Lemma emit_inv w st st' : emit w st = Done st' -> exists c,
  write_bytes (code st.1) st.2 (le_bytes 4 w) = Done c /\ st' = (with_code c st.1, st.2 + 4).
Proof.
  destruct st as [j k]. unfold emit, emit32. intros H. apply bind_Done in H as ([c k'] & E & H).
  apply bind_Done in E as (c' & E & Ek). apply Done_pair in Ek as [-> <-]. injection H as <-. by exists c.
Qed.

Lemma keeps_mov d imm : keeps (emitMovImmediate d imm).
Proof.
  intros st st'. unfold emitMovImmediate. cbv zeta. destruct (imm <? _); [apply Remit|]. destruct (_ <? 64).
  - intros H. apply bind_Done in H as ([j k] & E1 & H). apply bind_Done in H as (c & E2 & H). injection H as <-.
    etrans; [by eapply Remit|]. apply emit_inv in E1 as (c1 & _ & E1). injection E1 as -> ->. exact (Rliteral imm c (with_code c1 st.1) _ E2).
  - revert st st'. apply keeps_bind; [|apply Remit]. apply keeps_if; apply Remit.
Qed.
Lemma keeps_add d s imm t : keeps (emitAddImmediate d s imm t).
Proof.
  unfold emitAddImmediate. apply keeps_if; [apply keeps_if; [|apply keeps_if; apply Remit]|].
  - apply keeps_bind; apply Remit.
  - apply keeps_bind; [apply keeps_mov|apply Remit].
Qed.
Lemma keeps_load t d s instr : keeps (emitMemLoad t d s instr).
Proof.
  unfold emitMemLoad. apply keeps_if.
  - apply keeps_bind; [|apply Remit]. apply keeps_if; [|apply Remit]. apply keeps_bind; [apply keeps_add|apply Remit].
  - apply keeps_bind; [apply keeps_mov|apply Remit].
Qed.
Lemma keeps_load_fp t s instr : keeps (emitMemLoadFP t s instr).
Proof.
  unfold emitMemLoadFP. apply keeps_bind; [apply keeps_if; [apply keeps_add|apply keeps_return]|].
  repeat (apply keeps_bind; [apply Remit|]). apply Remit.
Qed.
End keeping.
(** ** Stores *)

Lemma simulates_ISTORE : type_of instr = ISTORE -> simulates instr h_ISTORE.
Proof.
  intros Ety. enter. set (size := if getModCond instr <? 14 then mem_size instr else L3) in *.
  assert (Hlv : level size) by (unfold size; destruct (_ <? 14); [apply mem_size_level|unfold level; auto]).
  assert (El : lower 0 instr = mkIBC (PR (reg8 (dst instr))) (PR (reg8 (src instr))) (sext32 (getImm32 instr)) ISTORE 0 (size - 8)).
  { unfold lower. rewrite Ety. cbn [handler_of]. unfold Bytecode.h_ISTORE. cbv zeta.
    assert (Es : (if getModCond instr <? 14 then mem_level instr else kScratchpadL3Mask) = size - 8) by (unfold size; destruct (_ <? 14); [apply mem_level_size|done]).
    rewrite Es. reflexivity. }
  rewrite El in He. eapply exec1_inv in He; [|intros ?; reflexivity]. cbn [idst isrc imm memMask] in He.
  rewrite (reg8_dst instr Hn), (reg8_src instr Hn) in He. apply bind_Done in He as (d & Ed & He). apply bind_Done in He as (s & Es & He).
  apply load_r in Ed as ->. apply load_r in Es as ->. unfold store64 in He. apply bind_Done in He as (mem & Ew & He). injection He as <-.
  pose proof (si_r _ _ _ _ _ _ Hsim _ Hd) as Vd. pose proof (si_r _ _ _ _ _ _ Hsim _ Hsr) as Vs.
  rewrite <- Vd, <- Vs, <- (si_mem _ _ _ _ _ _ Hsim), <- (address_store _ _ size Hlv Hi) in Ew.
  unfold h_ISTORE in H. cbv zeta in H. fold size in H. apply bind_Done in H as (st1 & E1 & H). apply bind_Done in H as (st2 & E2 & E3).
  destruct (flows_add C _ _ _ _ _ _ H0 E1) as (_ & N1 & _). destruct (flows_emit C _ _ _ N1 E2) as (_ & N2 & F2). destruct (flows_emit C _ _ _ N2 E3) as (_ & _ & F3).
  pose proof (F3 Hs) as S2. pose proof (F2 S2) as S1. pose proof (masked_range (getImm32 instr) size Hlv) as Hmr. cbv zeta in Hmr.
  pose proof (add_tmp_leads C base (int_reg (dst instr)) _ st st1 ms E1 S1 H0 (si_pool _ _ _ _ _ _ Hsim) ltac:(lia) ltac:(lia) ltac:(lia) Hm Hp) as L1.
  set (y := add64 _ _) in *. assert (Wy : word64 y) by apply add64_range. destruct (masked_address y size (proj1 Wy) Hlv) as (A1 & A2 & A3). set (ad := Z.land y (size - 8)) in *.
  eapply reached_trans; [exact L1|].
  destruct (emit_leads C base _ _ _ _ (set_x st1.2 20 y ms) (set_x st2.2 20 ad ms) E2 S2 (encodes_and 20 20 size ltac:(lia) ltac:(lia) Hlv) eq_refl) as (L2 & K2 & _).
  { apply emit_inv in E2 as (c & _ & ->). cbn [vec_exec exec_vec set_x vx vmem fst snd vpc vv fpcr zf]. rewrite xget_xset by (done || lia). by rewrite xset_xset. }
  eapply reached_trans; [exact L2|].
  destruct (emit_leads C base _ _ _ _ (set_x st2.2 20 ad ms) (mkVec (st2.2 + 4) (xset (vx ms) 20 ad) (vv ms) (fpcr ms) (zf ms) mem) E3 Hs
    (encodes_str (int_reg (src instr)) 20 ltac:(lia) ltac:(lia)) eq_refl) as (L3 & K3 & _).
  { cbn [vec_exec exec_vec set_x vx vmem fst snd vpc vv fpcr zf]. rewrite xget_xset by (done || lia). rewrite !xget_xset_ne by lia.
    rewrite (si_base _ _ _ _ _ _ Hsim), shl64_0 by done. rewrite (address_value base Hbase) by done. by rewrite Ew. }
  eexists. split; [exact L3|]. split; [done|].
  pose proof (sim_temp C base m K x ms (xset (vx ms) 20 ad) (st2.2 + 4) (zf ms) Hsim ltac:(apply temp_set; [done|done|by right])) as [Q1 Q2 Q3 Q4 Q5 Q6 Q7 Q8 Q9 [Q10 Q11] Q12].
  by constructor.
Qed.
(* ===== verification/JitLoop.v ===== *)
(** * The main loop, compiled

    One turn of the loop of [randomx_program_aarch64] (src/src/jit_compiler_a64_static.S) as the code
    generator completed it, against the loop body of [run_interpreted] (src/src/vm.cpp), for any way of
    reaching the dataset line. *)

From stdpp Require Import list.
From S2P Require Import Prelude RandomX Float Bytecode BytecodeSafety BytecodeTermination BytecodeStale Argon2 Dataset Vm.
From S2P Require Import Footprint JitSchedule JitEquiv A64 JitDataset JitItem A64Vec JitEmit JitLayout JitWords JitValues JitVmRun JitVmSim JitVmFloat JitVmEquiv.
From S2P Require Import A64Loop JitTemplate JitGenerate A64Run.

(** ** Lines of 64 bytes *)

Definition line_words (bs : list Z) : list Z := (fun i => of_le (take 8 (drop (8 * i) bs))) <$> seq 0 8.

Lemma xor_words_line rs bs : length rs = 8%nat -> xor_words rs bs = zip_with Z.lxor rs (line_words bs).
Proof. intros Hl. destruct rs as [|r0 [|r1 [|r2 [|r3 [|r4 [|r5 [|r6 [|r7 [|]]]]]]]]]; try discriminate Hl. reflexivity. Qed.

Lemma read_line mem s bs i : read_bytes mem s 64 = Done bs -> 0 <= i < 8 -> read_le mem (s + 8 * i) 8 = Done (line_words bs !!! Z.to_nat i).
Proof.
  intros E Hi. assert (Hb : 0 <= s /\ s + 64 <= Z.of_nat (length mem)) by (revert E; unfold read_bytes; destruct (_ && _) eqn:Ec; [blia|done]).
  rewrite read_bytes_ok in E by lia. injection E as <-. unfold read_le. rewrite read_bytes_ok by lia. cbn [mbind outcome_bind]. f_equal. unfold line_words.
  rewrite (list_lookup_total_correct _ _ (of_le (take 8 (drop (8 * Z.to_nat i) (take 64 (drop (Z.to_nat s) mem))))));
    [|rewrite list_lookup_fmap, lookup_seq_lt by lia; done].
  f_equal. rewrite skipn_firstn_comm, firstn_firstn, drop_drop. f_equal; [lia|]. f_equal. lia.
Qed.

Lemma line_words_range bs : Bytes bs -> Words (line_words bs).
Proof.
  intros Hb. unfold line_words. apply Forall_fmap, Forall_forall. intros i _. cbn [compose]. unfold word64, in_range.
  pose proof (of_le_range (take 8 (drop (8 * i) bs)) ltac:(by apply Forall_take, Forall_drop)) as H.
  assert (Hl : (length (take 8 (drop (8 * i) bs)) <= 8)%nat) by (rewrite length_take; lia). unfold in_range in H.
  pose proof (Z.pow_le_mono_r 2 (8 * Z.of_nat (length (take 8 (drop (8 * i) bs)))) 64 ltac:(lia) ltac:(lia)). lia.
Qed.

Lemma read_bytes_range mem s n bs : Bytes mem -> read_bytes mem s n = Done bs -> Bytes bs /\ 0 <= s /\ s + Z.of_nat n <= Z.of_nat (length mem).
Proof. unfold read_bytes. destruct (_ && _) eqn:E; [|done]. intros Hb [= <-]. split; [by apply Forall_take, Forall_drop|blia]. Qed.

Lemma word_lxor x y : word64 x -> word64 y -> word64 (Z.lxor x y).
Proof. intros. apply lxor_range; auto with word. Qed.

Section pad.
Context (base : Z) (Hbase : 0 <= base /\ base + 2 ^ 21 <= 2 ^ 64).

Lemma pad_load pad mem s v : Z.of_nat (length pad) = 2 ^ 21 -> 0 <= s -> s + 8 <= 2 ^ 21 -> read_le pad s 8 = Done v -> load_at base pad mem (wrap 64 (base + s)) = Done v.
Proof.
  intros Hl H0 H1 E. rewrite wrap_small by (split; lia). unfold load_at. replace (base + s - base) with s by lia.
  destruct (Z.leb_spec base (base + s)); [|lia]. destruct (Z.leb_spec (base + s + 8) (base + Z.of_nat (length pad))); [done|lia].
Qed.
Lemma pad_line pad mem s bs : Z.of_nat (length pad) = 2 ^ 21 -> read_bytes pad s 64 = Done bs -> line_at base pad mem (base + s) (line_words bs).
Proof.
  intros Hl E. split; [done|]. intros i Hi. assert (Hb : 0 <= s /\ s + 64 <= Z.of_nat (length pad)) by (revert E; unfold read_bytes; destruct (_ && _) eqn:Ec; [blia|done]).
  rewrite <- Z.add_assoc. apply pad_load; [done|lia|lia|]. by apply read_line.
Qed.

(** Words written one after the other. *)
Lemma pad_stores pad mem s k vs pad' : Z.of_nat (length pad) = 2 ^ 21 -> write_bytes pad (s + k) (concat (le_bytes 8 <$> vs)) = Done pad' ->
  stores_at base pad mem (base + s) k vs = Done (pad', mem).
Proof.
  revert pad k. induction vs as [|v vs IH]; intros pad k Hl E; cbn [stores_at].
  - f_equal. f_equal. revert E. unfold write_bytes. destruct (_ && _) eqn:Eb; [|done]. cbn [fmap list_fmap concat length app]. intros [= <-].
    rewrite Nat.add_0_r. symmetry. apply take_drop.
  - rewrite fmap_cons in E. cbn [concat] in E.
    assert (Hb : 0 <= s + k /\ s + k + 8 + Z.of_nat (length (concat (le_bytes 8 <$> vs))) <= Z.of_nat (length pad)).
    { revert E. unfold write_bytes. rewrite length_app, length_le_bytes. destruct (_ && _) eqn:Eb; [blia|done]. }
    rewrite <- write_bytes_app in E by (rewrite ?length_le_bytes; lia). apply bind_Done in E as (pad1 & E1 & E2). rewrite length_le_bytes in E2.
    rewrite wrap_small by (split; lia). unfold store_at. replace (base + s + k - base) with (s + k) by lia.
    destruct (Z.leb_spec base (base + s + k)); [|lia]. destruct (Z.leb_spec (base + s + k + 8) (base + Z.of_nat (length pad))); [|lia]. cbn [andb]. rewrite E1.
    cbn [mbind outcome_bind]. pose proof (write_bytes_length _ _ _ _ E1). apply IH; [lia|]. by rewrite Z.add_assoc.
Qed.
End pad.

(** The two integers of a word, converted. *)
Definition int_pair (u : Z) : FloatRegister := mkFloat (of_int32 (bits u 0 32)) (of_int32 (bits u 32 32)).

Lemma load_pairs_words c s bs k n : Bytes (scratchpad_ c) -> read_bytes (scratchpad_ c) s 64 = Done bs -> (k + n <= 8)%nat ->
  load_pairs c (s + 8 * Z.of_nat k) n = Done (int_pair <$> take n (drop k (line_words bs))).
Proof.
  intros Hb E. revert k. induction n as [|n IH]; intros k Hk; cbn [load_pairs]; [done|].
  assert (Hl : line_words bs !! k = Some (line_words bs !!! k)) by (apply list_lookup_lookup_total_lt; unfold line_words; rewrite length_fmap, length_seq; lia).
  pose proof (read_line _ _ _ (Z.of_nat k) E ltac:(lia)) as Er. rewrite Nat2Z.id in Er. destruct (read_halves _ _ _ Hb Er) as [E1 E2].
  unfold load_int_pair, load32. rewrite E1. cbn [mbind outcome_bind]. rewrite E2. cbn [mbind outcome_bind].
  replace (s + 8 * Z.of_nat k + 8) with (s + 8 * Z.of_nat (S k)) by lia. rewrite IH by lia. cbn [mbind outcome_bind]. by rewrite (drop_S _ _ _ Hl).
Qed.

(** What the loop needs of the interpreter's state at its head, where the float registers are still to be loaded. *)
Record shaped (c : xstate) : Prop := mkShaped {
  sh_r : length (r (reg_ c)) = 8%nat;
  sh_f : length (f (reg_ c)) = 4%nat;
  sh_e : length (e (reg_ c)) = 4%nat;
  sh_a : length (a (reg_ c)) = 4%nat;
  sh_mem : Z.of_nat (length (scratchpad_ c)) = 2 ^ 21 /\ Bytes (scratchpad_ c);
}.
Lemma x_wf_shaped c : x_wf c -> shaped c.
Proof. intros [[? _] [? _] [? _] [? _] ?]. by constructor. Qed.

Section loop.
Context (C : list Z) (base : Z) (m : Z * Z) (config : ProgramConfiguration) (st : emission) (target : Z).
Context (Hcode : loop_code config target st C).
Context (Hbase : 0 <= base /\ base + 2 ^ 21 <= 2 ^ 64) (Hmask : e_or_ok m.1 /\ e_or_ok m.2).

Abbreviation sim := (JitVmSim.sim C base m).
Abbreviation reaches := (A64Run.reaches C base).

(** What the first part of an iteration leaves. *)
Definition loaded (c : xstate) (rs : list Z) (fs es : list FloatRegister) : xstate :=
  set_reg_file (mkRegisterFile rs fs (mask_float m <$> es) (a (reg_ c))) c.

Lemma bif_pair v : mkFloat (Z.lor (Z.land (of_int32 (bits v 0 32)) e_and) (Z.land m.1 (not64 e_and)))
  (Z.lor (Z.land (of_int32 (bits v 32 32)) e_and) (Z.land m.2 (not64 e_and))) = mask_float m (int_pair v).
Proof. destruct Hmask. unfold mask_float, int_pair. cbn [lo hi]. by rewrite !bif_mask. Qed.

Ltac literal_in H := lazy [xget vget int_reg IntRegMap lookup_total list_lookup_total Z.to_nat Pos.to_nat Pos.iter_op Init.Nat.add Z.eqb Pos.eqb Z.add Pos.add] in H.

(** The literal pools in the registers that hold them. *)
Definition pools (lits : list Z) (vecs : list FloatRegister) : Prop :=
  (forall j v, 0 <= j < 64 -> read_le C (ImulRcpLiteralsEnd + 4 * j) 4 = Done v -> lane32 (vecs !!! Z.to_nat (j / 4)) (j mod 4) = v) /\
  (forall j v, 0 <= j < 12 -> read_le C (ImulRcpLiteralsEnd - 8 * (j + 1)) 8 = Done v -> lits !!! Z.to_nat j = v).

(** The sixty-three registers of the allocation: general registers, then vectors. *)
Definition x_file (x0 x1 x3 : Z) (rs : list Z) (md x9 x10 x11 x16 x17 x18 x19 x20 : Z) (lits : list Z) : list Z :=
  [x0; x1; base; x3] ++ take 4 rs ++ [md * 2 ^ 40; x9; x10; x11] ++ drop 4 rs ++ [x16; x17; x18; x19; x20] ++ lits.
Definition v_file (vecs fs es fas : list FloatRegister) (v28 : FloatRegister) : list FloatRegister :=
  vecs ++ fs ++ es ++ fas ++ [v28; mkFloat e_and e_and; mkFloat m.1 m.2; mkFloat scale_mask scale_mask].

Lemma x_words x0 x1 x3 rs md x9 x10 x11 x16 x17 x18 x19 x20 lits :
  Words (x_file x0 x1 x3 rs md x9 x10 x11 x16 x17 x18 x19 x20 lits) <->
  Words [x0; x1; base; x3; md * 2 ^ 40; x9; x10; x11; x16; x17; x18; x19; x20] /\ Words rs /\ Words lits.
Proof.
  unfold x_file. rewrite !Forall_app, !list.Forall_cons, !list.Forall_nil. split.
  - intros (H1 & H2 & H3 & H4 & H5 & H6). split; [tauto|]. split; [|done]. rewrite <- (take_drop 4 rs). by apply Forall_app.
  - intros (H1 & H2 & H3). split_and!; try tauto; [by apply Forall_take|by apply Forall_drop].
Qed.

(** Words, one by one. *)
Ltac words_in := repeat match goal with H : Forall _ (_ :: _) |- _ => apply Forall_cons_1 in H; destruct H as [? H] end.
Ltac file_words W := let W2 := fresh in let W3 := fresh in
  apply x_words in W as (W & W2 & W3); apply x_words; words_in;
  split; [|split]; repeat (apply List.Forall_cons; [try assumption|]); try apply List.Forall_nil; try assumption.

_ _ _ _ _ _ _

▶ _WHAT THE EXERCISE ASKS_:
Please return every line from the first one in the records above down to the line containing "- apply keeps_bind; apply Remit.", including both, exactly as written and nothing more.

▶ _ANSWER BOX_:
Lemma emit_inv w st st' : emit w st = Done st' -> exists c,
  write_bytes (code st.1) st.2 (le_bytes 4 w) = Done c /\ st' = (with_code c st.1, st.2 + 4).
Proof.
  destruct st as [j k]. unfold emit, emit32. intros H. apply bind_Done in H as ([c k'] & E & H).
  apply bind_Done in E as (c' & E & Ek). apply Done_pair in Ek as [-> <-]. injection H as <-. by exists c.
Qed.

Lemma keeps_mov d imm : keeps (emitMovImmediate d imm).
Proof.
  intros st st'. unfold emitMovImmediate. cbv zeta. destruct (imm <? _); [apply Remit|]. destruct (_ <? 64).
  - intros H. apply bind_Done in H as ([j k] & E1 & H). apply bind_Done in H as (c & E2 & H). injection H as <-.
    etrans; [by eapply Remit|]. apply emit_inv in E1 as (c1 & _ & E1). injection E1 as -> ->. exact (Rliteral imm c (with_code c1 st.1) _ E2).
  - revert st st'. apply keeps_bind; [|apply Remit]. apply keeps_if; apply Remit.
Qed.
Lemma keeps_add d s imm t : keeps (emitAddImmediate d s imm t).
Proof.
  unfold emitAddImmediate. apply keeps_if; [apply keeps_if; [|apply keeps_if; apply Remit]|].
  - apply keeps_bind; apply Remit.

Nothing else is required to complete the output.